Material for this exercise

(** * oclif upload and promote: storage keys and orchestration

    A shallow embedding of the key builder ([upload-util]: [commitAWSDir],
    [channelAWSDir], [templateShortKey], [s3Keys], [debArch], [debVersion]),
    of the upload command ([UploadTarballs.run]) and of the promote command
    ([Promote.run]).  Strings are [string]; a function that can throw returns
    a [result]; the commands are recorded as the calls they make to the
    storage client, the index helper and the logger, together with the way
    their promise settles.  The local file system and the storage client,
    which the commands only consume, are parameters. *)

From Stdlib Require Import String Ascii List Bool Arith Lia.
Import ListNotations.
Open Scope list_scope.
Open Scope string_scope.

(* ================================================================== *)
(** ** Errors *)

(** What a [throw] carries: a plain [Error], the [ReferenceError] of a template
    variable that is not bound, and the CLI error of [this.error] with its
    suggestions. *)
Inductive error : Type :=
| Error (msg : string)
| ReferenceError (msg : string)
| CLIError (msg : string) (suggestions : list string).

Inductive result (A : Type) : Type :=
| Ok (a : A)
| Throw (e : error).
Arguments Ok {A} a.
Arguments Throw {A} e.

Definition bind {A B} (m : result A) (k : A -> result B) : result B :=
  match m with
  | Ok a => k a
  | Throw e => Throw e
  end.

Notation "x <- m ;; k" := (bind m (fun x => k))
  (at level 61, m at next level, right associativity).

Fixpoint mapM {A B} (f : A -> result B) (l : list A) : result (list B) :=
  match l with
  | [] => Ok []
  | a :: l' => b <- f a ;; bs <- mapM f l' ;; Ok (b :: bs)
  end.

(* ================================================================== *)
(** ** JavaScript string built-ins used by the sources *)

Module JS.

(** [s.slice(n)] for [0 <= n]. *)
Fixpoint drop (n : nat) (s : string) : string :=
  match n, s with
  | O, _ => s
  | S _, EmptyString => EmptyString
  | S n', String _ s' => drop n' s'
  end.

(** [s.startsWith(p)]. *)
Fixpoint startsWith (p s : string) : bool :=
  match p, s with
  | EmptyString, _ => true
  | String _ _, EmptyString => false
  | String a p', String b s' => Ascii.eqb a b && startsWith p' s'
  end.

(** [s.replace(pat, repl)] with a string pattern: only the first occurrence
    of [pat] is replaced.  The sources only pass the replacement [''], so the
    [$]-patterns of a replacement string never come into play. *)
Fixpoint replace (pat repl s : string) {struct s} : string :=
  if startsWith pat s then repl ++ drop (String.length pat) s
  else match s with
       | EmptyString => EmptyString
       | String c s' => String c (replace pat repl s')
       end.

(** [s.includes(pat)]. *)
Fixpoint includes (pat s : string) {struct s} : bool :=
  startsWith pat s ||
  match s with
  | EmptyString => false
  | String _ s' => includes pat s'
  end.

(** [s.split(sep)] for a one-character separator: never empty. *)
Fixpoint split (sep : ascii) (s : string) : list string :=
  match s with
  | EmptyString => [EmptyString]
  | String c s' =>
      if Ascii.eqb c sep then EmptyString :: split sep s'
      else match split sep s' with
           | [] => [String c EmptyString]
           | seg :: segs => String c seg :: segs
           end
  end.

(** [s.split(sep)[0]]. *)
Definition split0 (sep : ascii) (s : string) : string :=
  hd EmptyString (split sep s).

(** [s.slice(-1)]: the last character, or [''] for the empty string. *)
Fixpoint slice_last (s : string) : string :=
  match s with
  | EmptyString => EmptyString
  | String c EmptyString => String c EmptyString
  | String _ s' => slice_last s'
  end.

(** [segs.join(sep)]. *)
Fixpoint join (sep : string) (segs : list string) : string :=
  match segs with
  | [] => EmptyString
  | [s] => s
  | s :: segs' => s ++ sep ++ join sep segs'
  end.

(** [a || b] on a possibly undefined string: [undefined] and [''] are falsy. *)
Definition or_else (a : option string) (b : string) : string :=
  match a with
  | None => b
  | Some EmptyString => b
  | Some s => s
  end.

(** [a ?? b]: only [undefined] falls through. *)
Definition nullish (a : option string) (b : string) : string :=
  match a with
  | None => b
  | Some s => s
  end.

(** [Boolean(x)] of a possibly undefined string. *)
Definition truthy (a : option string) : bool :=
  match a with
  | None => false
  | Some EmptyString => false
  | Some _ => true
  end.

End JS.

(* ================================================================== *)
(** ** [node:path], POSIX flavour

    Node scans a path character by character; the model works on the
    segments between the separators, which is what that scan computes. *)

Module Path.

Definition slash : ascii := "/"%char.

Definition nonempty (s : string) : bool :=
  match s with EmptyString => false | _ => true end.

(** One step of [normalizeString]: the segments kept so far are held in
    reverse.  Empty and ["."] segments vanish; [".."] removes the segment
    before it, unless there is none or it is itself [".."], in which case it
    is kept when the path is relative. *)
Definition norm_step (allowAboveRoot : bool) (rstack : list string) (seg : string)
  : list string :=
  if (seg =? "")%string || (seg =? ".")%string then rstack
  else if (seg =? "..")%string then
    match rstack with
    | top :: rest =>
        if (top =? "..")%string
        then (if allowAboveRoot then seg :: rstack else rstack)
        else rest
    | [] => if allowAboveRoot then [seg] else []
    end
  else seg :: rstack.

Definition normalizeString (path : string) (allowAboveRoot : bool) : string :=
  JS.join "/" (rev (fold_left (norm_step allowAboveRoot) (JS.split slash path) [])).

Required work
Whenever a line in the entries above includes the word "only", pull that line out.

Reply
    which the commands only consume, are parameters. *)
(** [s.replace(pat, repl)] with a string pattern: only the first occurrence
    of [pat] is replaced.  The sources only pass the replacement [''], so the
(** [a ?? b]: only [undefined] falls through. *)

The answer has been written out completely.